(** The families of an expression with one member. *)
Definition concat_parts (x : json) : list string := match x with JArr ps => flat_map ctFamilies ps | _ => [] end.
Lemma parts_field l :
  (fix parts (l : list (string * json)) : list string :=
     match l with
     | [] => []
     | (k, x) :: l' => if (k =? "concat")%string then concat_parts x else parts l'
     end) l = default [] (concat_parts <$> field "concat" l).
Proof. induction l as [|[k x] l IH]; [done|]. cbn. by destruct (k =? "concat")%string. Qed.
Lemma families_single v name x : single v = Some (name, x) →
  ctFamilies v = if (name =? "ct")%string && is_object x then
                   match key ← mstr "key" x; key_family key with Some t => [t] | None => [] end
                 else if (name =? "concat")%string then concat_parts x else [].
Proof.
  intros S. destruct v as [| | | | |l]; try done. cbn [ctFamilies]. fold concat_parts. rewrite parts_field.
  change (field "concat" l) with (mget "concat" (JObj l)). rewrite (mget_single _ _ _ "concat" S) by done.
  destruct (String.eqb_spec name "ct") as [->|N].
  - unfold mobj. rewrite (mget_single _ _ _ "ct" S) by done. cbn [String.eqb Ascii.eqb Bool.eqb].
    destruct x; cbn [is_object andb mbind option_bind]; done.
  - rewrite (mobj_none _ _ _ "ct" S) by done. cbn [mbind option_bind andb].
    by destruct (name =? "concat")%string.
Qed.
Lemma ct_expr k e t v : sane k → t ∈ ctFamilies e → expr_value k e = Some v → pk_ether k = t.
Proof.
  intros S T V. unfold expr_value in V. destruct (single e) as [[name x]|] eqn:E; [|done]. cbn [mbind option_bind] in V.
  rewrite (families_single _ _ _ E) in T. destruct (String.eqb_spec name "ct") as [->|N].
  - destruct (is_object x); [|by apply not_elem_of_nil in T]. cbn [andb] in T.
    destruct (key ← mstr "key" x; key_family key) as [t'|] eqn:F; [|by apply not_elem_of_nil in T].
    apply list_elem_of_singleton in T as ->. by eapply ct_field.
  - cbn [andb] in T. destruct (String.eqb_spec name "concat") as [->|]; [done|]. by apply not_elem_of_nil in T.
Qed.
Lemma ct_lhs k e t v : sane k → t ∈ ctFamilies e → lhs_value k e = Some v → pk_ether k = t.
Proof.
  intros S T V. destruct (single e) as [[name x]|] eqn:E; [|unfold lhs_value in V; by rewrite E in V].
  rewrite (families_single _ _ _ E) in T. unfold lhs_value in V. rewrite E in V. cbn [mbind option_bind] in V.
  destruct (String.eqb_spec name "ct") as [->|N].
  - destruct (is_object x); [|by apply not_elem_of_nil in T]. cbn [andb] in T.
    change (VScalar <$> field_value k "ct" x = Some v) in V.
    destruct (key ← mstr "key" x; key_family key) as [t'|] eqn:F; [|by apply not_elem_of_nil in T].
    apply list_elem_of_singleton in T as ->. destruct (field_value k "ct" x) eqn:FV; [|done]. by eapply ct_field.
  - cbn [andb] in T. destruct (String.eqb_spec name "concat") as [->|]; [|by apply not_elem_of_nil in T].
    cbn in V. destruct x as [| | | |[|a [|b []]]|]; try done. cbn [concat_parts flat_map] in T.
    destruct (expr_value k a) eqn:VA; [|done]. destruct (expr_value k b) eqn:VB; [|done].
    apply elem_of_app in T as [T|T]; [by eapply ct_expr|].
    rewrite app_nil_r in T. by eapply ct_expr.
Qed.
Lemma frag_implies k e : listed e = true → is_frag_match e = true → holds_in k e → pk_ether k = "ip6"%string.
Proof.
  intros L F H. unfold is_frag_match in F. destruct (nftMatch e) as [m|] eqn:M; [|done].
  apply andb_true_iff in F as [_ F]. destruct (mobj "left" m) as [lhs|] eqn:O; [|done]. cbn [mbind option_bind] in F.
  destruct (listed_left _ _ _ L M O) as (name & x & LO). destruct (match_value _ _ _ _ _ _ LO H) as [v V].
  destruct LO as [_ _ LN _]. destruct (mobj "exthdr" lhs) as [h|] eqn:X; [|done]. cbn [mbind option_bind] in F.
  destruct (mobj_single _ _ _ "exthdr" _ LN ltac:(done) X) as (-> & -> & _).
  unfold lhs_value in V. rewrite LN in V. cbn in V. unfold field_value in V. cbn in V.
  destruct (mstr "name" h); [|done]. cbn in V. destruct (_ =? "frag")%string; [|done]. by case_bool_decide.
Qed.

(** ** Removing them *)

(** The two kinds of match that are removed. *)
Lemma meta_left e protocol :
  listed e = true → nftMetaProtocolMatch e = Some protocol →
  ∃ m lhs x, left_of e m lhs "meta" x ∧ mstr "key" x = Some "l4proto"%string
             ∧ match_op m = Some "=="%string ∧ mget "right" m = Some (JStr protocol).
Proof.
  intros L P. unfold nftMetaProtocolMatch in P. destruct (nftMatch e) as [m|] eqn:M; [|done].
  cbn [mbind option_bind] in P. case_bool_decide as OP; [|done].
  destruct (mobj "left" m) as [lhs|] eqn:O; [|done]. cbn [mbind option_bind] in P.
  destruct (listed_left _ _ _ L M O) as (name & x & LO). destruct (mobj "meta" lhs) as [h|] eqn:X; [|done].
  cbn [mbind option_bind] in P. case_bool_decide as K; [|done].
  destruct (mobj_single _ _ _ "meta" _ (lo_name _ _ _ _ _ LO) ltac:(done) X) as (-> & -> & _).
  exists m, lhs, h. repeat split; try done; try apply LO. unfold mstr in P. by repeat case_match; simplify_eq.
Qed.
(** The protocols and families of a removed match imply nothing. *)
Lemma implied_silent ts ns e :
  listed e = true → implied ts ns e = true → transportPayload [e] = [] ∧ networkPayload [e] = [].
Proof.
  intros L I. unfold implied in I. unfold transportPayload, networkPayload. cbn [flat_map]. rewrite !app_nil_r.
  assert (C : ∃ m lhs name x, left_of e m lhs name x ∧ (name = "meta"%string ∨ name = "payload"%string)
              ∧ (nftPayloadMatch e = None ∨ ∃ f, nftPayloadMatch e = Some ("ether"%string, f))).
  { destruct (nftMetaProtocolMatch e) as [p|] eqn:MP.
    - destruct (meta_left _ _ L MP) as (m & lhs & x & LO & _). exists m, lhs, "meta"%string, x.
      split; [done|]. split; [by left|]. left. destruct (nftPayloadMatch e) as [[p' f]|] eqn:PM; [|done].
      destruct (payload_left _ _ _ L PM) as (m' & lhs' & name & x' & LO' & C).
      destruct LO as [S1 L1 N1 _], LO' as [S2 L2 N2 _]. simplify_eq. naive_solver.
    - cbn [orb] in I. destruct (nftPayloadMatch e) as [[p f]|] eqn:PM; [|done].
      rewrite !andb_true_iff in I. destruct I as [[[E _] _] _]. apply String.eqb_eq in E as ->.
      destruct (payload_left _ _ _ L PM) as (m & lhs & name & x & LO & C).
      destruct C as [(-> & _)|(_ & N & _)]; [|done]. exists m, lhs, "payload"%string, x. eauto 6. }
  destruct C as (m & lhs & name & x & LO & N & PM). destruct LO as [S LL LN _].
  assert (M : nftMatch e = None ∨ nftMatch e = Some m).
  { unfold nftMatch, mobj. rewrite (mget_single _ _ _ "match" S) by done. destruct m; auto. }
  assert (FR : is_frag_match e = false).
  { unfold is_frag_match. destruct M as [-> | ->]; [done|]. destruct (mobj "left" m) as [l|] eqn:O; [|by rewrite andb_false_r].
    apply mobj_object in O as [O _]. simplify_eq. cbn [mbind option_bind].
    rewrite (mobj_none _ _ _ "exthdr" LN) by (done || naive_solver). by rewrite andb_false_r. }
  assert (CT : ctFamilies lhs = []).
  { rewrite (families_single _ _ _ LN). destruct N as [-> | ->]; done. }
  rewrite FR. split.
  - destruct PM as [-> | [f ->]]; done.
  - destruct M as [-> | ->]; rewrite ?LL, ?CT; destruct PM as [-> | [f ->]]; done.
Qed.
Lemma implied_match ts ns e : listed e = true → implied ts ns e = true → is_Some (jmatch_of e).
Proof.
  intros L I. unfold implied in I. unfold jmatch_of. destruct (nftMetaProtocolMatch e) as [p|] eqn:MP.
  - destruct (meta_left _ _ L MP) as (m & lhs & x & [S _ _ _] & _). rewrite S. by eexists.
  - cbn [orb] in I. destruct (nftPayloadMatch e) as [[p f]|] eqn:PM; [|done].
    destruct (payload_left _ _ _ L PM) as (m & lhs & name & x & [S _ _ _] & _). rewrite S. by eexists.
Qed.
Lemma text_equal k m lhs s t :
  mget "left" m = Some lhs → lhs_value k lhs = Some (VScalar (SStr s)) → match_op m = Some "=="%string →
  mget "right" m = Some (JStr t) → s = t → j_match k m = true.
Proof.
  intros L V O R ->. unfold j_match. rewrite L, R, V, O. case_bool_decide; [done|]. cbn. apply String.eqb_refl.
Qed.
(** A removed match holds when the protocols it asks for are the packet's. *)
Lemma implied_true k ts ns e :
  listed e = true → implied ts ns e = true → (∀ t, t ∈ ts → pk_l4 k = t) → (∀ t, t ∈ ns → pk_ether k = t) →
  holds_in k e.
Proof.
  intros L I T N. unfold implied in I. destruct (nftMetaProtocolMatch e) as [p|] eqn:MP.
  - destruct (meta_left _ _ L MP) as (m & lhs & x & [S LL LN _] & K & O & R).
    assert (V : lhs_value k lhs = Some (VScalar (SStr (pk_l4 k)))).
    { unfold lhs_value. rewrite LN. cbn. by rewrite K. }
    destruct (bool_decide (p ∈ ts)) eqn:P.
    + apply bool_decide_eq_true in P. intros m' M'. unfold jmatch_of in M'. rewrite S in M'. injection M' as <-.
      eapply text_equal; eauto.
    + cbn [orb] in I. destruct (nftPayloadMatch e) as [[p' f]|] eqn:PM; [|done].
      destruct (payload_left _ _ _ L PM) as (m' & lhs' & name & x' & [S' L' N' _] & C). simplify_eq. naive_solver.
  - cbn [orb] in I. destruct (nftPayloadMatch e) as [[p f]|] eqn:PM; [|done].
    rewrite !andb_true_iff in I. destruct I as [[[E F] O] R]. apply String.eqb_eq in E as ->, F as ->.
    destruct (payload_left _ _ _ L PM) as (m & lhs & name & x & [S LL LN _] & C).
    destruct C as [(-> & PP & PF)|(_ & NE & _)]; [|done].
    assert (V : lhs_value k lhs = Some (VScalar (SStr (pk_ether k)))).
    { unfold lhs_value. rewrite LN. cbn. unfold field_value. cbn. by rewrite PP, PF. }
    intros m' M'. unfold jmatch_of in M'. rewrite S in M'. injection M' as <-.
    apply bool_decide_eq_true in O. unfold nftMatchRight, nftMatch, mobj in O, R.
    rewrite (mget_single _ _ _ "match" S) in O, R by done. destruct m; try done. cbn [mbind option_bind String.eqb Ascii.eqb Bool.eqb] in O, R.
    destruct (mget "right" (JObj l)) as [[]|] eqn:RR; try done. apply bool_decide_eq_true in R.
    eapply text_equal; eauto.
Qed.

WORK ORDER:
Output only an exact transcription of the lines above from the one with "[|done]. by case_bool_decide." up to and including the one with "assert (C : ∃".

RESPONSE BELOW:
  destruct (mstr "name" h); [|done]. cbn in V. destruct (_ =? "frag")%string; [|done]. by case_bool_decide.
Qed.

(** ** Removing them *)

(** The two kinds of match that are removed. *)
Lemma meta_left e protocol :
  listed e = true → nftMetaProtocolMatch e = Some protocol →
  ∃ m lhs x, left_of e m lhs "meta" x ∧ mstr "key" x = Some "l4proto"%string
             ∧ match_op m = Some "=="%string ∧ mget "right" m = Some (JStr protocol).
Proof.
  intros L P. unfold nftMetaProtocolMatch in P. destruct (nftMatch e) as [m|] eqn:M; [|done].
  cbn [mbind option_bind] in P. case_bool_decide as OP; [|done].
  destruct (mobj "left" m) as [lhs|] eqn:O; [|done]. cbn [mbind option_bind] in P.
  destruct (listed_left _ _ _ L M O) as (name & x & LO). destruct (mobj "meta" lhs) as [h|] eqn:X; [|done].
  cbn [mbind option_bind] in P. case_bool_decide as K; [|done].
  destruct (mobj_single _ _ _ "meta" _ (lo_name _ _ _ _ _ LO) ltac:(done) X) as (-> & -> & _).
  exists m, lhs, h. repeat split; try done; try apply LO. unfold mstr in P. by repeat case_match; simplify_eq.
Qed.
(** The protocols and families of a removed match imply nothing. *)
Lemma implied_silent ts ns e :
  listed e = true → implied ts ns e = true → transportPayload [e] = [] ∧ networkPayload [e] = [].
Proof.
  intros L I. unfold implied in I. unfold transportPayload, networkPayload. cbn [flat_map]. rewrite !app_nil_r.
  assert (C : ∃ m lhs name x, left_of e m lhs name x ∧ (name = "meta"%string ∨ name = "payload"%string)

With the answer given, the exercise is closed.